Robust Singular Values based on L1-norm PCA
Duc Le, Panos P. Markopoulos

TL;DR
This paper introduces L1-cSVD, a robust non-parametric SVD method based on L1-norm PCA, designed to improve resistance to outliers in data analysis tasks across various engineering fields.
Contribution
The paper presents a novel L1-norm based SVD approach that enhances robustness against outliers, addressing limitations of traditional L2-norm PCA-based SVD.
Findings
L1-cSVD shows increased robustness to outliers.
The method improves reliability in data analysis.
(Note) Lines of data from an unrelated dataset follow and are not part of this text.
(** A failure after the temporary file was created. *)
Lemma write_fails sc path token (fs : FS) tmp (ns : list nat) n :
  fs !! tmp = None ->
  let cur := <[tmp := mkFile (stake n token) mode0600]> fs in
  let states := (fs :: map (fun n => <[tmp := mkFile (stake n token) mode0600]> fs) ns)
                ++ [cur; if sys_Remove sc then delete tmp cur else cur] in
  Forall (write_state tmp path token fs) states /\
  exists st, last states = Some st /\ write_end sc tmp path token fs false st.
Proof.
  intros Hfresh cur. assert (delete tmp cur = fs) as Hdel by (by apply delete_insert_id). rewrite Hdel. cbv zeta. split.
  - rewrite Forall_app, Forall_cons, Forall_map. split_and!; [by left| |].
    + apply Forall_forall. intros m _. right. left. by exists m.
    + apply Forall_cons_2; [right; left; by exists n|]. apply Forall_cons_2; [|apply Forall_nil_2].
      destruct (sys_Remove sc); [by left|right; left; by exists n].
  - eexists. rewrite last_app_cons. split; [reflexivity|]. cbn [write_end].
    destruct (sys_Remove sc); split; [by apply delete_id|done|done|done].
Qed.

Lemma stake_all t : stake (String.length t) t = t.
Proof. rewrite <- (sapp_nil_r t) at 2. apply stake_app_length. Qed.

Lemma WriteTokenFile_states sc path token (fs : FS) tmp :
  (forall t, sys_CreateTemp sc = Some t -> t = tmp) -> tmp <> path -> fs !! tmp = None ->
  let '(states, ok) := WriteTokenFile sc path token fs in
  Forall (write_state tmp path token fs) states /\
  exists st, last states = Some st /\ write_end sc tmp path token fs ok st.
Proof.
  intros Ht Hne Hfresh. unfold WriteTokenFile.
  assert (Forall (write_state tmp path token fs) [fs] /\
    exists st, last [fs] = Some st /\ write_end sc tmp path token fs false st) as Hnone.
  { split; [apply Forall_cons_2; [by left|apply Forall_nil_2]|]. exists fs. split; [done|]. split; [by apply delete_id|done]. }
  destruct (sys_MkdirAll sc); cbn [negb]; [|exact Hnone].
  destruct (sys_CreateTemp sc) as [t|]; [|exact Hnone]. rewrite (Ht t eq_refl).
  pose proof (fun l n => write_fails sc path token fs tmp l n Hfresh) as Hfail. cbv zeta in Hfail.
  destruct (sys_Chmod sc); cbn [negb]; [|apply (Hfail [] O)].
  destruct (sys_Write sc) as [n [|]]; cbn [negb]; rewrite !insert_insert_eq; [|apply (Hfail [O; O] n)].
  pose proof (Hfail [O; O] (String.length token)) as Hwhole. rewrite stake_all in Hwhole.
  destruct (sys_Close sc), (sys_Rename sc); cbn [negb]; try exact Hwhole.
  rewrite delete_insert_id by done. rewrite delete_insert_ne, delete_id by done. split; [|by eexists].
  repeat (apply Forall_cons_2; [first [by left | by right; right | right; left; by exists O |
    right; left; exists (String.length token); by rewrite stake_all]|]).
  apply Forall_nil_2.
Qed.

(** The token file is replaced atomically: in every state the file system
    goes through, whichever call fails and however much of the token was
    written, the path holds either what it held before or the whole token with
    mode 0600.  A success leaves exactly the new file; a failure changes nothing
    but the temporary file, and nothing at all once that is removed. *)
Theorem token_file_atomic sc path token (fs : FS) tmp :
  sys_CreateTemp sc = Some tmp -> tmp <> path -> fs !! tmp = None ->
  let '(states, ok) := WriteTokenFile sc path token fs in
  Forall (fun st : FS => st !! path = fs !! path \/ st !! path = Some (mkFile token mode0600)) states /\
  exists st, last states = Some st /\
    if ok then st = <[path := mkFile token mode0600]> fs
    else delete tmp st = fs /\ (sys_Remove sc = true -> st = fs).
Proof.
  intros Ht Hne Hfresh.
  pose proof (WriteTokenFile_states sc path token fs tmp ltac:(congruence) Hne Hfresh) as Hw.
  destruct (WriteTokenFile sc path token fs) as [states ok]. destruct Hw as [Hst Hend]. split; [|exact Hend].
  eapply Forall_impl; [exact Hst|]. intros st [->|[[n ->]| ->]]; [by left|left; by apply lookup_insert_ne|].
  right. apply lookup_insert_eq.
Qed.

(** ** Concrete runs *)

(** A world that is its clock: the user approves after twelve seconds. *)
Module DemoWeb.

#[export] Instance web : Web := {|
  World := Z;
  http_Get := fun _ w => (w, Err "unreachable");
  http_Post := fun _ _ w => (w, Ok (if (w <? 12 * Second)%Z 
    then (400%Z, Ok (q "{'error':'authorization_pending'}"))
    else (200%Z, Ok (q "{'access_token':'eyJ','refresh_token':'r','expires_in':300}"))));
  now := fun w => w;
  sleep := fun d w => (w + d)%Z;
  ctx_done := fun _ => false;
  url_error := fun u => "parse " +:+ u;
  json_error := fun _ => "invalid JSON"
|}.

#[export] Instance web_laws : WebLaws.
Proof. split; cbn; intros; lia. Defined.

Definition at_ (t : Z) : @World web := t.
Definition client : Client := mkClient "https://kc.example" "ozone-s3" "openid".
Definition endpoints : Endpoints := mkEndpoints "https://kc.example/device" "https://kc.example/token".
Definition device (lifetime : Z) : DeviceAuth := mkDeviceAuth "dc" "uc" "https://kc.example/verify" "" lifetime 5.

End DemoWeb.

Section Witnesses.
#[local] Existing Instance ascii_lib.
Import DemoWeb.

Lemma poll_terminates_witness :
  exists w' r, Poll (Z.to_nat 60 + 2) client endpoints (device 60) (at_ 0) = Some (w', r) /\
    (forall tok, r = Ok tok -> AccessToken tok <> "").
Proof.
  apply (poll_terminates client endpoints (device 60) (at_ 0)); cbn; lia.
Defined.

(** Approved in time, and not in time. *)
Example poll_approved :
  Poll 62 client endpoints (device 60) (at_ 0) = Some (at_ (15 * Second), Ok (mkToken "eyJ" "r" 300)).
Proof. vm_compute. reflexivity. Qed.

Example poll_expired :
  Poll 12 client endpoints (device 7) (at_ 0) = Some (at_ (10 * Second), Err ErrExpired).
Proof. vm_compute. reflexivity. Qed.

(** A disk that fills up while the token is written. *)
Lemma token_file_atomic_witness :
  last (WriteTokenFile (mkSyscalls true (Some ".token-1") true (2, false) true true true) "token.jwt" "eyJ"
          {[ "token.jwt" := mkFile "old" mode0600 ]}).1 = Some {[ "token.jwt" := mkFile "old" mode0600 ]}.
Proof.
  pose proof (token_file_atomic (mkSyscalls true (Some ".token-1") true (2, false) true true true) "token.jwt" "eyJ"
    {[ "token.jwt" := mkFile "old" mode0600 ]} ".token-1" eq_refl ltac:(discriminate)
    ltac:(vm_compute; reflexivity)) as Ha.
  destruct (WriteTokenFile _ _ _ _) as [states ok] eqn:E.
  assert (ok = false) as -> by (apply (f_equal snd) in E; vm_compute in E; symmetry; exact E).
  destruct Ha as (_ & st & Hl & _ & Hst). cbn [fst]. rewrite Hl. f_equal. apply Hst. reflexivity.
Defined.

End Witnesses.
Lemma jwks_sorted : jwks key =
  JObj [("keys", JArr [JObj [("alg", JStr "RS256"); ("e", JStr (RawURLEncode (big_bytes (key_E key)))); ("kid", JStr kid);
                             ("kty", JStr "RSA"); ("n", JStr (RawURLEncode (big_bytes (key_N key)))); ("use", JStr "sig")]])].
Proof.
  unfold jwks. generalize (JStr (RawURLEncode (big_bytes (key_E key)))) (JStr (RawURLEncode (big_bytes (key_N key)))). reflexivity.
Qed.

Context (Hissuer : utf8_text (stub_issuer st) = true).

Lemma discovery_decodes : decode_jwks_uri (Marshal (discovery st)) = Some (stub_issuer st +:+ "/jwks").
Proof using All.
  assert (json_ok (discovery st) = true) as Hok.
  { rewrite discovery_sorted. cbn [json_ok forallb fst snd]. by rewrite !Hissuer, !utf8_text_app by done. }
  unfold decode_jwks_uri. rewrite (proj2 (decode_Marshal _ Hok)), discovery_sorted. reflexivity.
Qed.

Context (Hn : (0 < key_N key)%Z) (He : (0 < key_E key)%Z).

Lemma jwks_decodes : exists set, jwk_set (Marshal (jwks key)) = Some set /\
  LookupKeyID set kid = Some (rsa_public (key_N key) (key_E key)).
Proof using All.
  assert (json_ok (jwks key) = true) as Hok.
  { rewrite jwks_sorted. cbn [json_ok forallb fst snd]. by rewrite !(utf8_ascii _ (proj1 (encoded_ascii _))). }
  pose proof (proj1 (decode_Marshal _ Hok)) as Hd. rewrite jwks_sorted in Hd at 2.
  eapply jwk_set_reads; [exact Hd|..]; [|set_solver..|done|done|set_solver|set_solver].
  apply (bool_decide_unpack _). reflexivity.
Qed.

Context (Hnet : lab_network).

(** The location of the stub's keys, from its discovery document. *)
Lemma lab_resolve c i x :
  IssuerURL i = stub_issuer st -> JWKSURI i = "" -> cold x ->
  exists x1 v, cold x1 /\ resolveJWKS (stub_issuer st) (issuerState_of i) (Oidc.New c x) = (v, Ok (stub_issuer st +:+ "/jwks")) /\
    ext v = (cache_Register (stub_issuer st +:+ "/jwks") x1).1 /\ v_policy v = cfg_UsernamePolicy c.
Proof using All.
  intros Hi Hj Hx. destruct Hnet as [Hd Hw Hg]. unfold resolveJWKS, discoverJWKS.
  cbn [jwksURL issuerState_of is_cfg]. rewrite Hj, Hi. cbn [String.eqb negb].
  destruct (url_Parse (_ +:+ "/.well-known/openid-configuration")); [|done].
  destruct (Hg "/.well-known/openid-configuration" x) as (host & t & Eg). rewrite serves_discovery in Eg.
  pose proof (http_cold (stub_issuer st +:+ "/.well-known/openid-configuration") x Hx) as Hc. cbn [ext Oidc.New].
  destruct (http_Get _ x) as [x1 a]. cbn [fst snd on_wire status body] in *. subst a. cbn [Z.eqb Pos.eqb negb].
  rewrite discovery_decodes. destruct (seqb_spec (stub_issuer st +:+ "/jwks") "") as [E|_]; [by destruct (stub_issuer st)|].
  pose proof (register_ok (stub_issuer st +:+ "/jwks") x1 Hw) as Hr. exists x1.
  destruct (cache_Register _ x1) as [x2 ok]. cbn [fst snd] in *. subst ok. eexists. split; [done|]. by split.
Qed.

(** The first lookup of the stub's key: discovery, registration, fetch. *)
Lemma lab_lookup c i x now :
  IssuerURL i = stub_issuer st -> JWKSURI i = "" -> cold x ->
  exists v, lookupKey now (stub_issuer st) (issuerState_of i) kid (Oidc.New c x)
              = (v, Ok (rsa_public (key_N key) (key_E key))) /\ v_policy v = cfg_UsernamePolicy c.
Proof using All.
  intros Hi Hj Hx. destruct (lab_resolve c i x Hi Hj Hx) as (x1 & v & Hc & Er & Ev & Ep). unfold lookupKey. rewrite Er, Ev.
  destruct jwks_decodes as (set & Hset & Hkey). destruct (net_delivers Hnet "/jwks" (cache_Register (stub_issuer st +:+ "/jwks") x1).1)
    as (host & t & Eg). rewrite serves_jwks in Eg. pose proof (first_get _ x1 _ set Hc Eg Hset) as Hf.
  destruct (cache_Get _ _) as [x3 g]. cbn [snd] in Hf. subst g. rewrite Hkey. eexists. by split.
Qed.

End Lab.

(** ** The registry of issuers *)

Lemma fold_other `{GoLib} `{Jwx} l (m : gmap string issuerState) k :
  k ∉ map IssuerURL l -> fold_left (fun m i => <[IssuerURL i := issuerState_of i]> m) l m !! k = m !! k.
Proof.
  revert m. induction l as [|i l IH]; intros m Hk; [done|]. cbn [fold_left map] in *. apply not_elem_of_cons in Hk as [Hne Hk].
  rewrite IH by done. by rewrite lookup_insert_ne.
Qed.

Lemma New_registers `{GoLib} `{Jwx} c x i :
  NoDup (map IssuerURL (cfg_Issuers c)) -> i ∈ cfg_Issuers c ->
  byIssuerURL (Oidc.New c x) !! IssuerURL i = Some (issuerState_of i).
Proof.
  cbn [Oidc.New byIssuerURL]. generalize (∅ : gmap string issuerState). induction (cfg_Issuers c) as [|j l IH]; intros m Hd Hi.
  { by apply not_elem_of_nil in Hi. }
  cbn [fold_left map] in *. apply NoDup_cons in Hd as [Hnj Hd]. apply elem_of_cons in Hi as [->|Hi]; [|by apply IH].
  rewrite fold_other by done. apply lookup_insert_eq.
Qed.

(** ** The stub's tokens, validated by the proxy *)

Section Tokens.
Context `{GoLib} `{Jwx} `{RSA} `{!JwtReads}.
Context (st : stub) (key : PrivateKey) (multipart : Request -> Values).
Applicable to diverse engineering applications.
Abstract
Singular-Value Decomposition (SVD) is a ubiquitous data analysis method in engineering, science, and statistics. Singular-value estimation, in particular, is of critical importance in an array of engineering applications, such as channel estimation in communication systems, electromyography signal analysis, and image compression, to name just a few. Conventional SVD of a data matrix coincides with standard Principal-Component Analysis (PCA). The L2-norm (sum of squared values) formulation of PCA promotes peripheral data points and, thus, makes PCA sensitive against outliers. Naturally, SVD inherits this outlier sensitivity. In this work, we present a novel robust non-parametric method for SVD and singular-value estimation based on a L1-norm (sum of absolute values) formulation, which we name L1-cSVD. Accordingly, the proposed method demonstrates sturdy resistance against outliers and…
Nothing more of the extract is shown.